Indeed, over the past few years Wright has been at pains to declare clearly that the so-called "old" and "new" perspectives on Paul are not mutually exclusive, and that the new perspective, born of a more nuanced understanding of Second Temple Judaism and early Christian history, provides a better understanding of the historical context in which Paul's teaching on justification must be located, and as a result shines a needed light on dimensions of the apostle's teaching which hitherto had been either ignored or under-emphasized in the Reformation traditions. This has likewise been the mantra of Jimmy Dunn, and it is simply inexcusable after all this time for people to continue to act as if such men "deny" the Protestant doctrine of justification. I will not hold my breath, however. Apparently one must chalk such reactions up to the controlling influence of presuppositions: worldviews determine even how one hears what others are saying, especially when matters close to the heart of the worldview are seen as being challenged.
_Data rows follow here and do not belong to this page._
(** ** Properties *)

(** The three byte-by-byte comparison loops of consensus ([HashLessThan],
    [ChainWorkGreaterThan], [ChainWorkGreaterOrEqual]) decide the strict and
    weak orders of the 256-bit integers the arrays denote. *)
Theorem comparisons_are_integer_order (a b : uint256) (Ha : u256_wf a) (Hb : u256_wf b) :
  HashLessThan a b = (le_val a <? le_val b) /\
  ChainWorkGreaterThan a b = (le_val b <? le_val a) /\
  ChainWorkGreaterOrEqual a b = (le_val b <=? le_val a).
Proof.
  split; [by apply HashLessThan_val|]. split; [by apply ChainWorkGreaterThan_val|].
  by apply ChainWorkGreaterOrEqual_val.
Qed.

Lemma comparisons_are_integer_order_witness :
  u256_wf (le_bytes 32 (2 ^ 255)) /\
  HashLessThan (le_bytes 32 5) (le_bytes 32 (2 ^ 255)) = true.
Proof.
  split; [split; [done|auto with dil]|].
  rewrite (proj1 (comparisons_are_integer_order (le_bytes 32 5) (le_bytes 32 (2 ^ 255))
    (conj (length_le_bytes 32 5) (le_bytes_ok 32 5))
    (conj (length_le_bytes 32 (2 ^ 255)) (le_bytes_ok 32 (2 ^ 255))))).
  vm_compute. reflexivity.
Defined.

(** C1: [CheckProofOfWork] accepts a 256-bit hash for 32-bit compact bits exactly when the target the bits expand to
    is positive and strictly greater than the hash. No other condition is put on the bits: they need not lie between
    MIN_DIFFICULTY_BITS and MAX_DIFFICULTY_BITS, and the target is compared with no limit of the chain; every encoding
    the expansion rejects (zero mantissa, zero size, size over 32 bytes) has target zero and is refused for every
    hash. *)
Theorem CheckProofOfWork_iff (hash : uint256) (nBits : Z)
  (Hh : u256_wf hash) (Hn : 0 <= nBits < 2 ^ 32) :
  CheckProofOfWork hash nBits = true <->
  0 < compact_value nBits /\ le_val hash < compact_value nBits.
Proof.
  unfold CheckProofOfWork. rewrite isZero_val, HashLessThan_val, CompactToBig_val by auto with dil.
  pose proof (le_val_u256 hash Hh).
  pose proof (le_val_u256 (CompactToBig nBits) ltac:(auto with dil)) as Hc.
  rewrite CompactToBig_val in Hc by done.
  destruct (Z.eqb_spec (compact_value nBits) 0); [split; [done|lia]|].
  rewrite Z.ltb_lt. lia.
Qed.

Lemma CheckProofOfWork_iff_witness :
  0 < compact_value 0x1e01fffe /\ CheckProofOfWork (le_bytes 32 (2 ^ 200)) 0x1e01fffe = true.
Proof.
  split; [vm_compute; reflexivity|].
  apply (CheckProofOfWork_iff (le_bytes 32 (2 ^ 200)) 0x1e01fffe).
  - split; [apply length_le_bytes|apply le_bytes_ok].
  - lia.
  - split; vm_compute; reflexivity.
Defined.

(** Compact bits in normal form survive expansion to a 256-bit target and
    re-encoding: [FixCompactEncoding (BigToCompact (CompactToBig n)) = n]. *)
Theorem compact_roundtrip (n : Z) (Hc : canonical_compact n) :
  FixCompactEncoding (BigToCompact (CompactToBig n)) = n.
Proof. by apply compact_roundtrip_fixed. Qed.

Lemma compact_roundtrip_witness :
  canonical_compact 0x1d00ffff /\
  FixCompactEncoding (BigToCompact (CompactToBig 0x1d00ffff)) = 0x1d00ffff /\
  BigToCompact (CompactToBig 0x1d00ffff) = 0x1cffff00.
Proof.
  split; [vm_compute; intuition congruence|]. split; [|vm_compute; reflexivity].
  apply (compact_roundtrip 0x1d00ffff). vm_compute; intuition congruence.
Defined.

(** encoding a target below 2^255 and expanding it again rounds down, and
    loses less than one part in 2^15: the sign-bit repair of
    [FixCompactEncoding] is what keeps at least 16 significant mantissa bits. *)
Theorem compact_rounding (t : uint256) (Hw : u256_wf t) (Hv : 0 < le_val t < 2 ^ 255) :
  le_val (CompactToBig (FixCompactEncoding (BigToCompact t))) <= le_val t /\
  (le_val t - le_val (CompactToBig (FixCompactEncoding (BigToCompact t)))) * 2 ^ 15 < le_val t.
Proof. by apply compact_truncation. Qed.

Lemma compact_rounding_witness :
  u256_wf (le_bytes 32 (2 ^ 239 + 12345)) /\
  le_val (CompactToBig (FixCompactEncoding (BigToCompact (le_bytes 32 (2 ^ 239 + 12345))))) = 2 ^ 239.
Proof.
  split; [split; [done|auto with dil]|].
  destruct (compact_rounding (le_bytes 32 (2 ^ 239 + 12345))) as [H1 H2].
  - split; [done|auto with dil].
  - vm_compute; intuition congruence.
  - apply Z.le_antisymm; vm_compute; congruence.
Defined.

(** accumulating chain work never wraps: the sum is exact up to 2^256-1 and
    saturates there, so a longer chain never compares as lighter. *)
Theorem AddChainWork_saturating (a b : uint256) (Ha : u256_wf a) (Hb : u256_wf b) :
  u256_wf (AddChainWork a b) /\
  le_val (AddChainWork a b) = Z.min (le_val a + le_val b) (2 ^ 256 - 1) /\
  ChainWorkGreaterOrEqual (AddChainWork a b) a = true.
Proof.
  destruct (AddChainWork_correct a b Ha Hb) as [W V]. split; [done|]. split; [done|].
  rewrite ChainWorkGreaterOrEqual_val, V by done.
  pose proof (le_val_u256 a Ha). pose proof (le_val_u256 b Hb). apply Z.leb_le. lia.
Qed.

Lemma AddChainWork_saturating_witness :
  le_val (AddChainWork (le_bytes 32 (2 ^ 256 - 3)) (le_bytes 32 7)) = 2 ^ 256 - 1.
Proof.
  destruct (AddChainWork_saturating (le_bytes 32 (2 ^ 256 - 3)) (le_bytes 32 7)) as [_ [V _]].
  - split; [done|auto with dil].
  - split; [done|auto with dil].
  - rewrite V. vm_compute. reflexivity.
Defined.

(** fork choice respects difficulty: of two normal-form difficulties in the
    range consensus allows, the one with the lower (harder) target contributes
    at least as much chain work, across size bytes as well as within one. *)
Theorem chain_work_antitone (n1 n2 : Z)
  (C1 : canonical_compact n1) (C2 : canonical_compact n2)
  (S1 : 8 <= n1 / 2 ^ 24) (S2 : 8 <= n2 / 2 ^ 24)
  (Hle : le_val (CompactToBig n1) <= le_val (CompactToBig n2)) :
  le_val (ComputeChainWork n2) <= le_val (ComputeChainWork n1).
Proof.
  rewrite !CompactToBig_val in Hle by (by apply canonical_range).
  by apply canonical_work_order.
Qed.

Lemma chain_work_antitone_witness :
  le_val (ComputeChainWork MAX_DIFFICULTY_BITS) <= le_val (ComputeChainWork 0x1e7fffff).
Proof.
  apply (chain_work_antitone 0x1e7fffff MAX_DIFFICULTY_BITS);
    vm_compute; intuition congruence.
Defined.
This one quibble aside, Byassee does a good job of commending Wright to the Christian reading public. I will do the same thing. Of particular importance is Wright's new Paul and the Faithfulness of God. Much has been made of its unprecedented bulk. But its size merely reflects its importance and unique focus. Whereas the two previous candidates for "best Pauline theology" (those by Ridderbos and Dunn) each approach the text theologically and utilize loci derived from previous theological writings, Wright is different, striving to portray the apostle's narrative worldview and situate him historically as a Jewish theologian working as apostle to the Gentiles in the Greco-Roman world. What results is a massive re-reading of Paul as one who has not abandoned his Jewish beliefs but transformed them as a result of his belief that God had definitively and eschatologically manifested his covenant faithfulness in the death and resurrection of Jesus Messiah. What results is a theology in which he reaffirms the three major foci of Jewish theology (monotheism, election, eschatology) and reworks them around his Christian convictions and experience of Christ and the Spirit. What results from Wright's pen is not always entirely convincing, though it more often than not is. And, much to the pleasure of anyone investing the time to read 1500+ pages, it is never dull, and occasionally is downright inspiring. May this work have a long shelf life.